Clinical Trial Education
While a clinical trial might be the best option for a medically underserved cancer patient, speakers at the summit described many barriers to enrollment for the disadvantaged, including a lack of knowledge, misconceptions, lack of money, language issues, lack of transportation, fear, and stigma and cultural mistrust, some lingering from historic trials such as the infamous Tuskegee syphilis experiment.
“We need to educate people on clinical trials today,” said Shonta Chambers. “We need a new narrative,” she added, to combat the lingering stigma surrounding memories of misguided trials such as Tuskegee. Natalie Dickson, MD, Chief Medical Officer for Tennessee Oncology, PLLC, agreed. All cancer patients, including the underserved, need to know that clinical trials represent “an opportunity to get cutting-edge care,” she said.
Dana Dornsife, Chairman of the Board and Founder of Lazarex Cancer Foundation, described losing her brother-in-law to pancreatic cancer and forming the Lazarex Foundation with a mission to remove these clinical trial enrollment barriers. In 2006 Dornsife founded the nonprofit to improve the outcome of cancer care for advanced stage cancer patients and the medically underserved by identifying FDA-approved clinical trial options, providing help with ancillary out-of-pocket costs for trial participation and community outreach.
Dornsife said the foundation has supported more than 4,000 patients in need over the past 12 years. She described the foundation's IMPACT (Improving Patient Access to Cancer Clinical Trials) program, which had its beginnings in a partnership with Massachusetts General Hospital called the Lazarex MGH Cancer Care Equity Program.
“We achieved a 29 percent increase in overall participation and doubled minority participation in cancer clinical trials,” according to information from the foundation. That effort has been expanded into IMPACT, a 3-year pilot study that will ultimately be rolled out in eight Comprehensive Cancer Centers.

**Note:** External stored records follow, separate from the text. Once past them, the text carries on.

Lemma handles_from_NoDup base n : NoDup (handles_from base n).
Proof. apply NoDup_fmap_2_strong; [intros i j _ _; apply seq_name_inj | apply NoDup_seq]. Qed.

Lemma length_handles_from base n : length (handles_from base n) = n.
Proof. unfold handles_from. by rewrite length_map, length_seq. Qed.

Definition fresh_view (req : TokenStepRequest) : seq_view :=
  mkView (Some TS_READY_TO_DECODE) (Some (tq_max_tokens req)) (Some 0%Z)
    (Some (tq_sampler_label req)) (Some (tq_request_id req)).

Lemma view_prefill sid req b :
  view sid (backend_prefill req b).2
  = if decide (sid = seq_name (bk_next_id b)) then fresh_view req else view sid b.
Proof. unfold view, backend_prefill. simpl. rewrite !dget_dset. by case_decide. Qed.

Definition prefill_fold (requests : list TokenStepRequest)
    (acc : FakeTokenStepBackend * list string * list (string * string)) :=
  foldl (fun '(b, handles, routes) req =>
    let (sid, b) := backend_prefill req b in
    (b, (handles ++ [sid])%list, dset (tq_request_id req) sid routes)) acc requests.
Definition probe_mlx_batch_generate_capability (import_error : option string)
    (signature : string + list string) (source : option string) : RealBatchFeasibilityReport :=
  match import_error with
  | Some exc =>
      mkRealBatch RB_UNSUPPORTED false false ["mlx_lm.batch_generate unavailable"; "probe_failure=" +:+ exc]
  | None =>
      match signature with
      | inl meta => mkRealBatch RB_INCONCLUSIVE false false ["signature inspection failed (" +:+ meta +:+ ")"]
      | inr params =>
          let note := "batch_generate parameters: " +:+ show_names params in
          if bool_decide ("model" ∈ params) && bool_decide ("tokenizer" ∈ params) && bool_decide ("prompts" ∈ params)
          then mkRealBatch RB_FEASIBLE true (check_batch_prompt_cache source)
                 [note; "batch_generate accepts model, tokenizer, prompts"]
          else mkRealBatch RB_INCONCLUSIVE false false [note]
      end
  end.

(** ** What the probes can conclude *)

(** The scope, in words; a failure that hits only other requests than the one that failed is
    called a failure of that request. *)
Theorem failure_scope_exact rid active affected :
  let a : gset string := list_to_set affected in
  let act : gset string := list_to_set active in
  classify_mlx_failure_scope rid active affected false =
    if bool_decide (a = act) then FSC_WHOLE_BATCH
    else if bool_decide (rid ∈ a /\ a <> {[ rid ]}) then FSC_WHOLE_DECODE_STEP
    else FSC_PER_REQUEST.
Proof.
  intros a act. unfold classify_mlx_failure_scope. fold a act.
  clearbody a act. case_bool_decide as E1; [done|].
  destruct (decide (a = {[ rid ]})) as [E2|E2].
  - rewrite (bool_decide_eq_true_2 (a = {[ rid ]})) by done. by rewrite bool_decide_eq_false_2 by naive_solver.
  - rewrite (bool_decide_eq_false_2 (a = {[ rid ]})) by done.
    destruct (decide (rid ∈ a)) as [Hin|Hin].
    + rewrite (bool_decide_eq_true_2 (rid ∈ a)), (bool_decide_eq_true_2 (_ /\ _)) by done. simpl.
      assert (1 < size a) as Hlt; [|by rewrite (proj2 (Nat.ltb_lt _ _) Hlt)].
      assert (0 < size (a ∖ {[ rid ]})) as Hd.
      { apply Nat.neq_0_lt_0. intros H%size_empty_inv. apply E2, set_eq. intros x.
        specialize (H x). rewrite elem_of_difference, elem_of_singleton in H.
        rewrite elem_of_singleton. destruct (decide (x = rid)); set_solver. }
      assert (size a = size ({[ rid ]} : gset string) + size (a ∖ {[ rid ]})) as ->; [|rewrite size_singleton; lia].
      rewrite <- size_union by set_solver. f_equal. apply set_eq. intros x.
      rewrite elem_of_union, elem_of_difference, elem_of_singleton. destruct (decide (x = rid)); naive_solver.
    + rewrite (bool_decide_eq_false_2 (rid ∈ a)), (bool_decide_eq_false_2 (_ /\ _)) by naive_solver. done.
Qed.

Lemma pull_python (n m : nat) c :
  pull_chunks python_generator n c m = ((c + Z.of_nat (Nat.min n m))%Z, true, m - n).
Proof.
  revert m c. induction n as [|n IH]; intros m c; simpl; [by rewrite Z.add_0_r, Nat.sub_0_r|].
  destruct m as [|m]; simpl; [by rewrite Z.add_0_r|]. rewrite IH. do 2 f_equal. lia.
Qed.

(** A generator that behaves as Python documents it passes the probe, with as many chunks as
    were asked for and are there. *)
Theorem python_generator_passes n k :
  let r := probe_generator_close_behavior python_generator n k in
  gl_status r = PS_PASSED /\ gl_close_succeeded r = true /\ gl_close_idempotent r = true
  /\ gl_no_chunks_after_close r = true
  /\ gl_chunks_observed_before_close r = Z.of_nat (Nat.min (Z.to_nat k) n).
Proof. unfold probe_generator_close_behavior. rewrite pull_python. done. Qed.

(** An iterator that cannot be closed passes as well once it is exhausted, and the report says
    that close was called. *)
Theorem unclosable_iterator_passes n k : n <= Z.to_nat k ->
  let r := probe_generator_close_behavior plain_iterator n k in
  gl_status r = PS_PASSED /\ gl_close_called r = true /\ gl_close_succeeded r = false.
Proof.
  assert (H : forall j m c, pull_chunks plain_iterator j c m = ((c + Z.of_nat (Nat.min j m))%Z, true, m - j)).
  { induction j as [|j IH]; intros m c; simpl; [by rewrite Z.add_0_r, Nat.sub_0_r|].
    destruct m as [|m]; simpl; [by rewrite Z.add_0_r|]. rewrite IH. do 2 f_equal. lia. }
  intros Hn. unfold probe_generator_close_behavior. rewrite H.
  replace (n - Z.to_nat k) with 0 by lia. done.
Qed.

Section sampling_facts.
Context (sha256_hex : string -> string) (repr_float : Q -> string).

(** With two or more requests, [signature_stability_verified] and
    [signature_difference_verified] exclude each other: the first asks for equal signatures,
    the second for different ones. *)
Theorem sampling_checks_exclude_each_other states :
  2 <= length states ->
  let r := validate_sampling_states_are_isolated sha256_hex repr_float states in
  si_signature_stability_verified r && si_signature_difference_verified r = false.
Proof.
  intros Hlen. destruct states as [|[o0 s0] [|[o1 s1] rest]]; simpl in Hlen; try lia.
  unfold validate_sampling_states_are_isolated. split_if; [done|].
  set (sigs := map _ ((o0, s0) :: (o1, s1) :: rest)). cbn [si_signature_stability_verified si_signature_difference_verified].
  destruct (forallb _ sigs) eqn:Ef; [|done]. simpl.
  apply Z.eqb_neq. intros Heq. rewrite forallb_forall in Ef.
  assert (Hall : forall x, x ∈ sigs -> x = build_sampling_state_signature sha256_hex repr_float s0).
  { intros x Hx%list_elem_of_In. by apply Ef, String.eqb_eq in Hx. }
  assert (Hsub : remove_dups sigs ⊆+ [build_sampling_state_signature sha256_hex repr_float s0]).
  { apply NoDup_submseteq; [apply NoDup_remove_dups|]. intros x Hx.
    rewrite (Hall x (proj1 (elem_of_remove_dups _ _) Hx)). left. }
  apply submseteq_length in Hsub. simpl in Hsub. simpl length in Heq. lia.
Qed.

(** Two different lists of stop sequences share a signature whatever the digest: the texts are
    joined with a separator they may contain. *)
Theorem stop_signature_ambiguous :
  build_stop_signature sha256_hex (Some ["a|b"]) = build_stop_signature sha256_hex (Some ["a"; "b"]).
Proof. reflexivity. Qed.

(** The order of the stop sequences and repetitions do not matter. *)
Theorem stop_signature_of_set l l' : l <> [] -> l' <> [] ->
  sorted_set l = sorted_set l' ->
  build_stop_signature sha256_hex (Some l) = build_stop_signature sha256_hex (Some l').
Proof. intros Hl Hl' H. destruct l, l'; try done. unfold build_stop_signature. by rewrite H. Qed.
End sampling_facts.

(** Whatever imports succeed, every primitive blocks and nothing is verified. *)
Theorem every_primitive_blocks e1 e2 :
  let r := build_mlx_primitive_verification_report e1 e2 in
  vr_blocking_primitives r = SIX_PRIMITIVES /\ vr_all_backend_verified r = false
  /\ vr_production_ready r = false.
Proof. done. Qed.

(** The probe never allows a decode loop of its own; a conclusion other than research needs the
    four blocked primitives to change. *)
Theorem ownership_stays_research b :
  let r := probe_mlx_decode_step_ownership b in
  or_whooshd_owned_decode_loop_possible r = false /\ or_recommended_next_step r = "keep_research_only".
Proof. by destruct b. Qed.

(** [available] means that every inspection succeeded and found what reuse needs, and is
    what turns the experimental adapter on. *)
Theorem kv_feasible_exactly w :
  is_mlx_kv_feasible w = true <->
  exists v sv ld tr, mw_mlx_lm w = inr v /\ mw_cache w = inr (true, sv, ld, tr) /\ mw_generate w = Some true.
Proof.
  unfold is_mlx_kv_feasible, probe_mlx_prompt_cache_api.
  destruct (mw_mlx_lm w) as [e|v], (mw_cache w) as [e'|[[[mk sv] ld] tr]], (mw_generate w) as [[]|]; simpl;
    try (split; [done | intros (? & ? & ? & ? & ? & ? & ?); congruence]).
  - destruct mk; simpl; split; try done; [by eauto 8|].
    intros (? & ? & ? & ? & ? & ? & ?); congruence.
  - rewrite andb_false_r. split; [done|]. intros (? & ? & ? & ? & ? & ? & ?); congruence.
Qed.
(** ** Attestations *)

Local Abbreviation build := (build_attestation nfc sha256_hex repr_float).

(** The fields of a validated attestation, as far as the theorems below need them. *)
Lemma new_attestation_fields m a : new_attestation m = Ret a ->
  text_field m "invocation_model_id" 256 = Ret (qa_invocation_model_id a)
  /\ text_field m "resolved_model_id" 256 = Ret (qa_resolved_model_id a)
  /\ pair_field m "tool_template_parser" "relationship" 64 "identity_fingerprint" 128
     = Ret (qa_tool_template_parser a)
  /\ text_field m "attestation_digest" 80 = Ret (qa_attestation_digest a).
Proof.
  unfold new_attestation. intros H.
  repeat (apply rbind_Ret in H as (? & ? & H)). injection H as <-. done.
Qed.

Lemma dget_setdefault key k v m : key <> k -> dget key (setdefault k v m) = dget key m.
Proof. intros H. unfold setdefault. destruct (dget k m); [done|]. by rewrite dget_dset_ne. Qed.

Lemma material_identity_None a :
  material_identity nfc repr_float a = None <-> ~ complete_identity (identity_candidate a).
Proof.
  unfold material_identity. destruct (canonicalize (identity_candidate a)) as [t|e] eqn:E.
  - apply canonicalize_exact in E as [Hc _]. split; [done | by intros []].
  - split; [|done]. intros _ Hc. assert (canonicalize (identity_candidate a)
      = Ret (canonical_json repr_float (nfc_all nfc (identity_candidate a)))) as Hr
      by (by apply canonicalize_exact). congruence.
Qed.

(** Building an attestation keeps the fields; the digest is that of the identity, where
    there is one, and else what the material claimed. *)
Lemma build_exact m a : build m = Ret a ->
  exists a0, new_attestation (setdefault "canonicalization_profile" (PStr CANONICALIZATION_PROFILE)
      (setdefault "attestation_schema_version" (PStr ATTESTATION_SCHEMA_VERSION) m)) = Ret a0
  /\ identity_candidate a = identity_candidate a0
  /\ (digest (identity_candidate a) = Ret (default "" (qa_attestation_digest a)) /\ att_complete a = true
      \/ ~ complete_identity (identity_candidate a) /\ a = a0).
Proof.
  unfold build_attestation. intros (a0 & Ha & H)%rbind_Ret. exists a0. split; [done|].
  destruct (material_identity _ _ a0) as [d|] eqn:E.
  - assert (d = identity_candidate a0) as ->.
    { unfold material_identity in E. destruct (canonicalize _); by simplify_eq. }
    apply rbind_Ret in H as (x & Hx & [= <-]). split; [done|]. left. split; [exact Hx | done].
  - injection H as <-. split; [done|]. right. split; [|done]. by apply material_identity_None.
Qed.

(** An attestation built from material that does not claim a digest is complete exactly if
    its identity is, and its digest is then the one of that identity. *)
Theorem built_digest_exact m a : build m = Ret a -> dget "attestation_digest" m = None ->
  (att_complete a = true <-> complete_identity (identity_candidate a))
  /\ (forall x, qa_attestation_digest a = Some x -> digest (identity_candidate a) = Ret x).
Proof.
  intros H Hno. destruct (build_exact m a H) as (a0 & Ha0 & Hid & [[Hx Hc] | [Hn ->]]).
  - split; [|intros x E; by rewrite Hx, E]. split; [|done]. intros _.
    apply digest_exists_exactly. eauto.
  - destruct (new_attestation_fields _ _ Ha0) as (_ & _ & _ & Hd).
    unfold text_field in Hd. rewrite !dget_setdefault, Hno in Hd by done. injection Hd as Hd.
    unfold att_complete. by rewrite <- Hd.
Qed.

(** Material that claims a digest is called complete without any evidence. *)
Theorem claimed_digest_is_kept : exists a,
  build [("attestation_digest", PStr "sha256:0")] = Ret a /\ att_complete a = true
  /\ ~ complete_identity (identity_candidate a).
Proof.
  set (none := mkPair None None).
  set (a := mkAttestation ATTESTATION_SCHEMA_VERSION CANONICALIZATION_PROFILE None None none None None none
              None none none none None none none None None (Some "sha256:0")).
  assert (Hn : ~ complete_identity (identity_candidate a)).
  { intros [H _]. revert H. apply (bad_item nfc "invocation_model_id" PNone).
    - right. right. left.
    - intros f H. inversion H. }
  exists a. split; [|done]. unfold build_attestation.
  change (new_attestation _) with (Ret a). cbn [rbind]. by rewrite (proj2 (material_identity_None a)).
Qed.
End digests.

(** ** What is collected *)
Section collected.
Context (nfc sha256_hex : string -> string) (repr_float : Q -> string).

Local Abbreviation collect := (collect_mlx_vlm_target_material nfc sha256_hex repr_float).
Local Abbreviation build := (build_attestation nfc sha256_hex repr_float).

Lemma text_field_opt d k n s r : dget k d = Some (opt_str s) -> text_field d k n = Ret r -> r = s.
Proof.
  unfold text_field. intros ->. destruct s as [s|]; simpl; [|by intros [= <-]].
  unfold bounded_text. by intros ([= <-] & [= <-])%(@rbind_Ret _ _ _ _ _) || (split_if; simpl; by intros [= <-]).
Qed.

In a related development, the NCI recently revised its clinical trial protocol template to broaden eligibility for cancer clinical trials, a move heralded by ASCO and the Friends of Cancer Research (FOCR). The revisions, which may help to improve trial participation by minorities and the underserved, broaden eligibility in selected trials to patients with brain metastases, HIV/AIDS, chronic hepatitis B, a history of hepatitis C, organ dysfunction, and prior and concurrent malignancies. Both ASCO and the FOCR, working with the FDA, had suggested these revisions through a collaborative effort that began in 2016.
William “Billy” Foster, a jazz musician, elementary school music educator, composer, and radio host who is African-American, described his 6-year participation in a clinical trial and living as a survivor of metastatic kidney cancer for more than 20 years.
He said of clinical trials, “A lot of African-Americans mistrust the system.” He noted that his effective cancer care has allowed him to remain actively employed for more than 40 years; his band now performs at cancer events. Foster, who is active with the Kidney Cancer Association and has spoken on panels for the Kidney Cancer Research Program and the City of Hope Cancer Center, said he is dedicated to equitable cancer care for all: “Everyone deserves equal access to good health care. I'm here to bring some understanding to why this isn't currently the case and to help find solutions to these inequities. I believe that with the efforts of all, we can provide the underserved with accessible, quality health care.”
Peggy Eastman is a contributing writer.